Dataset Start Marker
(** The subclasses of [CommunicationException]. *)
Inductive CommunicationException : Set :=
| WriteDataOutsideValidRangeError
| NonExecutableStateError
| QueryWriteProtectedError
| QueryReadProtectedError
| QueryOutsideValidRangeError
| IDOutsideValidRangeError
| InaccessibleIDOrQueryError
| GeneralSystemError
| CommandFormatError.

(** The class attribute [error_code] of each exception. *)
Definition error_code (e : CommunicationException) : CommunicationErrorCodes :=
  match e with
  | WriteDataOutsideValidRangeError => ERROR_009
  | NonExecutableStateError => ERROR_012
  | QueryWriteProtectedError => ERROR_014
  | QueryReadProtectedError => ERROR_016
  | QueryOutsideValidRangeError => ERROR_020
  | IDOutsideValidRangeError => ERROR_022
  | InaccessibleIDOrQueryError => ERROR_031
  | GeneralSystemError => ERROR_254
  | CommandFormatError => ERROR_255
  end.

(** What a call can be left with: a communication exception, or one of the
    built-in exceptions the engine mentions. *)
Inductive Exception : Set :=
| Communication (e : CommunicationException)
| NotImplementedError
| AssertionError
| UnicodeDecodeError.

End Errors.

(** ** Enumerations of [ilsim/sensor.py] *)

Module OutputState.
Inductive t : Set := All_OFF | HIGH | LOW | Error | GO | HH | LL.
Definition value (s : t) : Z :=
  match s with
  | All_OFF => 0 | HIGH => 1 | LOW => 2 | Error => 3 | GO => 4
  | HH => 8 | LL => 16
  end.
End OutputState.

(** [ILError] is an [IntFlag]: the word is kept as the integer of its bits. *)
Module ILError.
Definition NO_ERROR : Z := 0.
Definition Overcurrent : Z := 1.
Definition EEPROM : Z := 2.
Definition Sensor_Head : Z := 4.
Definition Spot_Light_Laser : Z := 128.
Definition Incompatible_Model : Z := 256.
Definition Amplifier_Communication : Z := 2048.
Definition Number_Of_Units : Z := 4096.
Definition Calculation : Z := 8192.
End ILError.

Module OperationResult.
Inductive t : Set := OPERATING | NORMAL_TERMINATION | ABNORMAL_TERMINATION.
Definition value (r : t) : Z :=
  match r with
  | OPERATING => 0 | NORMAL_TERMINATION => 1 | ABNORMAL_TERMINATION => 2
  end.
End OperationResult.

Module HoldFunctionSetting.
Inductive t : Set :=
| SAMPLE_HOLD | PEAK_HOLD | BOTTOM_HOLD | PEAK_TO_PEAK_HOLD
| AUTO_PEAK_HOLD | AUTO_BOTTOM_HOLD.
Definition value (h : t) : Z :=
  match h with
  | SAMPLE_HOLD => 0 | PEAK_HOLD => 1 | BOTTOM_HOLD => 2
  | PEAK_TO_PEAK_HOLD => 3 | AUTO_PEAK_HOLD => 4 | AUTO_BOTTOM_HOLD => 5
  end.
Definition of_int (n : Z) : option t :=
  if n =? 0 then Some SAMPLE_HOLD
  else if n =? 1 then Some PEAK_HOLD
  else if n =? 2 then Some BOTTOM_HOLD
  else if n =? 3 then Some PEAK_TO_PEAK_HOLD
  else if n =? 4 then Some AUTO_PEAK_HOLD
  else if n =? 5 then Some AUTO_BOTTOM_HOLD
  else None.
End HoldFunctionSetting.

Module ExternalInput1Setting.
Inductive t : Set := ZERO_SHIFT | BANK_A | BANK_B | LASER_EMISSION_STOP | UNUSED.
Definition value (x : t) : Z :=
  match x with
  | ZERO_SHIFT => 0 | BANK_A => 1 | BANK_B => 2
  | LASER_EMISSION_STOP => 3 | UNUSED => 4
  end.
Definition eqb (x y : t) : bool := value x =? value y.
Definition of_int (n : Z) : option t :=
  if n =? 0 then Some ZERO_SHIFT
  else if n =? 1 then Some BANK_A
  else if n =? 2 then Some BANK_B
  else if n =? 3 then Some LASER_EMISSION_STOP
  else if n =? 4 then Some UNUSED
  else None.
End ExternalInput1Setting.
Dataset End Marker
◆ **Problem details**: Lines with "NonExecutableStateError" in them are what the answer must contain; copy each from the records above.

◆ **Solution**:
| NonExecutableStateError
  | NonExecutableStateError => ERROR_012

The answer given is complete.